Segment Start: TASK INPUT

(** * Security Research Terminal: the panel's command loop, verified

    A shallow embedding of [panel.js] (class [SecurityResearchTerminal]):
    the key handler, the history buffer, the command dispatcher, the URL
    validation, the scraping, DOM and snippet handlers, and the bracket
    that [executeInPage] puts around the DevTools transport.

    Conventions of the embedding.
    - A JavaScript string is the list of its UTF-16 code units ([N]);
      [lit] turns an ASCII literal of the source into such a list and the
      few non-ASCII glyphs of the source are written by code unit.
    - The fields of the terminal object are the fields of the record
      [Terminal]; a method is a function in the monad [M], which threads
      the terminal and carries JavaScript exceptions.
    - What the host provides (the [URL] constructor, [fetch], the
      DevTools [eval], the wording of engine errors and the numeric
      coercion of strings) is a field of the record [Host].
    - A Number is an IEEE 754 binary64 value; [JsNumber] rounds to it
      and prints it as Number::toString does.
    - [await fetch(...)] is taken in one step; the DevTools transport is
      asynchronous in the model as in the code: [executeInPage] queues
      its callback and a later [transportCompletes] runs it. *)

From Stdlib Require Import List ZArith NArith Bool Lia String Ascii.
From Stdlib Require Import DecimalString.
Import ListNotations.

Set Warnings "-register-all".

(* ================================================================== *)
(** ** JavaScript strings *)
(* ================================================================== *)

Module Js.

Definition jsstring := list N.

(** An ASCII literal of the source, as code units. *)
Definition lit (s : string) : jsstring :=
  List.map N_of_ascii (list_ascii_of_string s).

Fixpoint eqb (a b : jsstring) : bool :=
  match a, b with
  | [], [] => true
  | x :: a', y :: b' => N.eqb x y && eqb a' b'
  | _, _ => false
  end.

(** [s.length === 0], the falsiness of a string. *)
Definition is_empty (s : jsstring) : bool :=
  match s with [] => true | _ => false end.

(** White space and line terminators, the class that [\s] and [trim]
    recognise: U+0009..U+000D, U+0020, U+00A0, U+1680, U+2000..U+200A,
    U+2028, U+2029, U+202F, U+205F, U+3000 and U+FEFF. *)
Definition is_space (c : N) : bool :=
  (((9 <=? c) && (c <=? 13)) || (c =? 32) || (c =? 160)
   || (c =? 5760) || ((8192 <=? c) && (c <=? 8202))
   || (c =? 8232) || (c =? 8233) || (c =? 8239) || (c =? 8287)
   || (c =? 12288) || (c =? 65279))%N.

(** [toLowerCase] on Basic Latin, Latin-1 and the Kelvin sign (the one
    code unit above U+00FF whose lower case is an ASCII letter).  The
    other code units are kept: their lower case in JavaScript holds a
    code unit above U+007F, so no comparison with a keyword of the
    panel, which is all the panel does with a lower-cased string, sees
    the difference. *)
Definition lower (c : N) : N :=
  if (((65 <=? c) && (c <=? 90))
      || ((192 <=? c) && (c <=? 222) && negb (c =? 215)))%N
  then (c + 32)%N
  else if (c =? 8490)%N then 107%N else c.

Definition toLowerCase (s : jsstring) : jsstring := List.map lower s.

Fixpoint trimStart (s : jsstring) : jsstring :=
  match s with
  | c :: r => if is_space c then trimStart r else s
  | [] => []
  end.

Definition trim (s : jsstring) : jsstring :=
  List.rev (trimStart (List.rev (trimStart s))).

(** [s.substring(n)] for [0 <= n]. *)
Definition substring_from (n : nat) (s : jsstring) : jsstring := skipn n s.

(** [s.substring(0, n)]. *)
Definition substring_to (n : nat) (s : jsstring) : jsstring := firstn n s.

(** [s.split(/\s+/)]: the fields between the maximal runs of white
    space; a leading or trailing run leaves an empty field, and the empty
    string has one field, itself.  [in_run] says that the code unit
    before [s] was white space. *)
Fixpoint split_fields (in_run : bool) (s : jsstring) : list jsstring :=
  match s with
  | [] => [[]]
  | c :: r =>
      if is_space c then
        if in_run then split_fields true r else [] :: split_fields true r
      else
        match split_fields false r with
        | f :: fs => (c :: f) :: fs
        | [] => [[c]]
        end
  end.

Definition split_ws (s : jsstring) : list jsstring := split_fields false s.

(** [s.split(sep)] for a one-unit separator. *)
Fixpoint split_on (sep : N) (s : jsstring) : list jsstring :=
  match s with
  | [] => [[]]
  | c :: r =>
      if N.eqb c sep then [] :: split_on sep r
      else match split_on sep r with
           | f :: fs => (c :: f) :: fs
           | [] => [[c]]
           end
  end.

Fixpoint starts_with (p s : jsstring) : bool :=
  match p, s with
  | [], _ => true
  | x :: p', y :: s' => N.eqb x y && starts_with p' s'
  | _ :: _, [] => false
  end.

(** [s.includes(p)]. *)
Fixpoint includes (p s : jsstring) : bool :=
  starts_with p s ||
  match s with
  | [] => false
  | _ :: r => includes p r
  end.

(** [parts.join(sep)]. *)
Fixpoint join (sep : jsstring) (parts : list jsstring) : jsstring :=
  match parts with
  | [] => []
  | [p] => p
  | p :: rest => p ++ sep ++ join sep rest
  end.

(** [s.replace(/'/g, "\\'")]: a backslash is put before every
    apostrophe; no other code unit is touched. *)
Definition apostrophe : N := 39%N.
Definition backslash : N := 92%N.

Fixpoint escape_quotes (s : jsstring) : jsstring :=
  match s with
  | [] => []
  | c :: r =>
      if N.eqb c apostrophe
      then backslash :: apostrophe :: escape_quotes r
      else c :: escape_quotes r
  end.

End Js.

Import Js.

(* ================================================================== *)
(** ** Numbers *)
(* ================================================================== *)

(** The Number type of ECMAScript without NaN: the finite values of
    IEEE 754 binary64 and the two infinities.  [Finite s m u] has the
    magnitude [m * 2^u]. *)
Module JsNumber.

#[local] Open Scope Z_scope.

Inductive Double :=
| Finite (negative : bool) (m : Z) (u : Z)
| Infinite (negative : bool).

(** [2^k] for any [k], as the fraction [(numerator, denominator)]. *)
Definition scale2 (n d k : Z) : Z * Z :=
  if 0 <=? k then (n * 2 ^ k, d) else (n, d * 2 ^ (- k)).

Definition scale10 (n d k : Z) : Z * Z :=
  if 0 <=? k then (n * 10 ^ k, d) else (n, d * 10 ^ (- k)).

(** The integer nearest to [n / d], ties to even ([0 <= n], [0 < d]). *)
Definition nearest_even (n d : Z) : Z :=
  let a := n / d in
  let r := n mod d in
  match 2 * r ?= d with
  | Lt => a
  | Gt => a + 1
  | Eq => if Z.even a then a else a + 1
  end.

(** The exponent [e] with [2^e <= n / d < 2^(e+1)] ([0 < n], [0 < d]). *)
Definition binary_exponent (n d : Z) : Z :=
  let e := Z.log2 n - Z.log2 d in
  let (a, b) := scale2 d n e in      (* d * 2^e <= n ? *)
  if a <=? b then e else e - 1.

(** The Number value of the rational [n / d] with the sign [negative]
    ([0 <= n], [0 < d]): round to nearest, ties to even, in binary64. *)
Definition round (negative : bool) (n d : Z) : Double :=
  if n =? 0 then Finite negative 0 0
  else
    let e := binary_exponent n d in
    let u := Z.max (e - 52) (-1074) in
    let (a, b) := scale2 n d (- u) in
    let m := nearest_even a b in
    if (971 <? u) || ((u =? 971) && (2 ^ 53 <=? m)) then Infinite negative
    else Finite negative m u.

Definition of_fraction (p : Z) (q : positive) : Double :=
  round (p <? 0) (Z.abs p) (Z.pos q).

Definition of_Z (z : Z) : Double := of_fraction z 1.

Definition is_zero (x : Double) : bool :=
  match x with
  | Finite _ m _ => m =? 0
  | Infinite _ => false
  end.

(** [x > 0]. *)
Definition positive (x : Double) : bool :=
  match x with
  | Finite s m _ => negb s && (0 <? m)
  | Infinite s => negb s
  end.

(** The same magnitude. *)
Definition same_magnitude (x : Double) (m u : Z) : bool :=
  match x with
  | Finite _ m' u' =>
      let k := Z.min u u' in
      m * 2 ^ (u - k) =? m' * 2 ^ (u' - k)
  | Infinite _ => false
  end.

(** The [n] with [10^(n-1) <= num / den < 10^n]: an estimate from the
    binary logarithm, corrected upwards. *)
Fixpoint first_above (fuel : nat) (num den n : Z) : Z :=
  match fuel with
  | O => n
  | S f =>
      let (a, b) := scale10 den num n in     (* num / den < 10^n ? *)
      if b <? a then n else first_above f num den (n + 1)
  end.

Segment End: TASK INPUT

WHAT THE EXERCISE ASKS
Above are the entries. Quote exactly the lines from the one bearing "y && eqb a' b'" through the one bearing "Definition is_space (c".

SOLUTION TO THIS PROBLEM
  | x :: a', y :: b' => N.eqb x y && eqb a' b'
  | _, _ => false
  end.

(** [s.length === 0], the falsiness of a string. *)
Definition is_empty (s : jsstring) : bool :=
  match s with [] => true | _ => false end.

(** White space and line terminators, the class that [\s] and [trim]
    recognise: U+0009..U+000D, U+0020, U+00A0, U+1680, U+2000..U+200A,
    U+2028, U+2029, U+202F, U+205F, U+3000 and U+FEFF. *)
Definition is_space (c : N) : bool :=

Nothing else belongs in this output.